“A challenging day run that highlights an ever-changing terrain in Abram S. Hewitt State Forest.”
— Lou Poulas
Birding · Fall Colors · Lake · Spring · Views · Wildlife
There is no swimming allowed in either Surprise Lake or West Pond.
This run in Abram S. Hewitt State Forest has a bit of everything for the northern NJ runner. There are lakes, great views (including NYC skyline), minor rock scrambles, pitched pines, hemlock trees, and a few sections of steep incline to keep the heart pumping.
Need to Know
- The exposed bedrock is covered with lichen, and on a wet day is extremely slippery. Even the slightest decline that would otherwise be routine becomes a challenge in the rain.
- Parking off of Warwick Turnpike is very limited at the trailhead (41.155770, -74.362864). There are other turn-out parking spaces both east and west of the trailhead, but that means you'll have to hoof it a few minutes to get to the trail's start.

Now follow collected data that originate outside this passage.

(** * Retry strategy of the CHYing agent: role alternation, attempt summaries
      and the rendering of the attempt history.

    Shallow embedding of [src/chying_agent/retry_strategy.py] (class
    [RetryStrategy]) together with the part of [src/chying_agent/model.py]
    and [src/chying_agent/config.py] that its constructor runs.

    Python values are dynamically typed: they are embedded as the inductive
    [pyval]; Python [str] is a sequence of Unicode code points; [dict]s with
    string keys are [gmap string pyval]; exceptions are the [Raise] case of
    [result]. *)

From Stdlib Require Import ZArith NArith List Ascii String DecimalString Lia.
From stdpp Require Import gmap strings list.

Set Warnings "-register-all".
Local Open Scope Z_scope.

(** ** Python strings *)

(** A Python [str]: its code points, in order. *)
Definition pystr : Type := list N.

Module Utf8.

(** Decoder for the UTF-8 text of the source file's string literals. *)
Fixpoint decode (bs : list N) : pystr :=
  match bs with
  | [] => []
  | b0 :: r0 =>
    if (b0 <? 128)%N then b0 :: decode r0
    else match r0 with
    | [] => []
    | b1 :: r1 =>
      if (b0 <? 224)%N then ((b0 - 192) * 64 + (b1 - 128))%N :: decode r1
      else match r1 with
      | [] => []
      | b2 :: r2 =>
        if (b0 <? 240)%N
        then ((b0 - 224) * 4096 + (b1 - 128) * 64 + (b2 - 128))%N :: decode r2
        else match r2 with
        | [] => []
        | b3 :: r3 =>
          ((b0 - 240) * 262144 + (b1 - 128) * 4096
           + (b2 - 128) * 64 + (b3 - 128))%N :: decode r3
        end
      end
    end
  end.

End Utf8.

(** [u "..."] is the Python literal ["..."]. *)
Definition u (s : string) : pystr :=
  Utf8.decode (map N_of_ascii (list_ascii_of_string s)).
Arguments u : simpl never.

(** The newline written [\n] in the source. *)
Definition nl : pystr := [10%N].

(** [str(n)] and [f"{n}"] for an [int]. *)
Definition str_of_int (n : Z) : pystr :=
  map N_of_ascii (list_ascii_of_string (NilZero.string_of_int (Z.to_int n))).
Arguments str_of_int : simpl never.

(** [p] is a prefix of [s]: [s.startswith(p)]. *)
Fixpoint starts_with (p s : pystr) : bool :=
  match p, s with
  | [], _ => true
  | _ :: _, [] => false
  | a :: p', b :: s' => (a =? b)%N && starts_with p' s'
  end.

- Parts of this State Forest are open to hunting.
The run begins on the the white-blazed Bearfort Ridge Trail
, just off of Warwick Turnpike. After a few minutes of running, it quickly turns uphill, with over 600 feet of elevation gain in about a mile. The first hill encountered is nominal, but the second you have to work for with an extended period of 15% grade or so. There is also a minor rock scramble at the top to add to the enjoyment.
The next 2.0 miles have minimal elevation gains and some obstructed views of the surrounding hillsides. Around the 2.6-mile mark, there is an interesting rock ledge/chasm to traverse. Soon after, there are good views of the distant rolling hills and eventually, just before the trail ends, you can see a portion of the NYC skyline on a clear day.
A few feet after the 3.0-mile mark, turn left (northwest) onto the yellow-blazed Ernest Walter Trail
. This is a fabulous trail with lots of variety. First up is a quick detour taking the West Pond Overlook Spur
to its namesake. Enjoy a great view from a rocky ledge just south of the pond.
Head back to the main trail and head northwest again, tackling a minor but tricky rock scramble and then turn northeast at approximately the 3.5-mile mark. Ernest Walter Trail
continues for 0.7 miles across mostly flat terrain. Despite the mellow grade, it's still an interesting traversing sections of exposed bedrock that passes many odd-looking scrub pines.
Ernest Walter Trail
ends (for now) when intersecting with the Appalachian Trail. Here, turn right (headed northbound) on the AT for about a half a mile, then turn right (south) onto State Line Trail
, a rugged, rocky singletrack that goes straight downhill. At the overall 5.25-mile mark, start to look for the yellow-blazed Ernest Walter Trail
again. This can be tricky to find, and more than one runner has continued down State Line Trail
too far, only to have to head back up this steep hill.
Back on Ernest Walter Trail
, it's a quick uphill climb that eventually reaches a superb viewpoint after ascending an open rock face. The view is of the central and southern portions of Greenwood Lake and Fox Island. This is particularly beautiful in the autumn. On clear days, you can spy the tops of the tallest skyscrapers in Manhattan.
After a gradual descent of about 0.5 miles, arrive at Surprise Lake. Swimming is prohibited here, but many people seem to ignore the restriction. Don't be one of them!
The orange-blazed Quail Trail
bears left just after leaving Surprise Lake and it gradually descends from the northern ridges of the State Forest. It's a wide singletrack without views and fanfare, but still a very nice run in the woods. It's a little wet all-year round and very wet in the rainy seasons. It is also a welcome respite after completing other challenging trails in the park.
continues for 2.5 miles, almost directly to the parking area. It's easy to miss, but be sure to find the white-blazed Bearfort Ridge Trail
off to the right at about the 8.15 overall mile mark. If you start to descend to Warwick Turnpike and you're not back on the white blazes, you missed it.
Flora & Fauna
Nestled in an isolated forest with no vehicle access, this run has many hemlock trees, scrub pines, and countless oak. Vultures, black bear, and many deer can be spotted.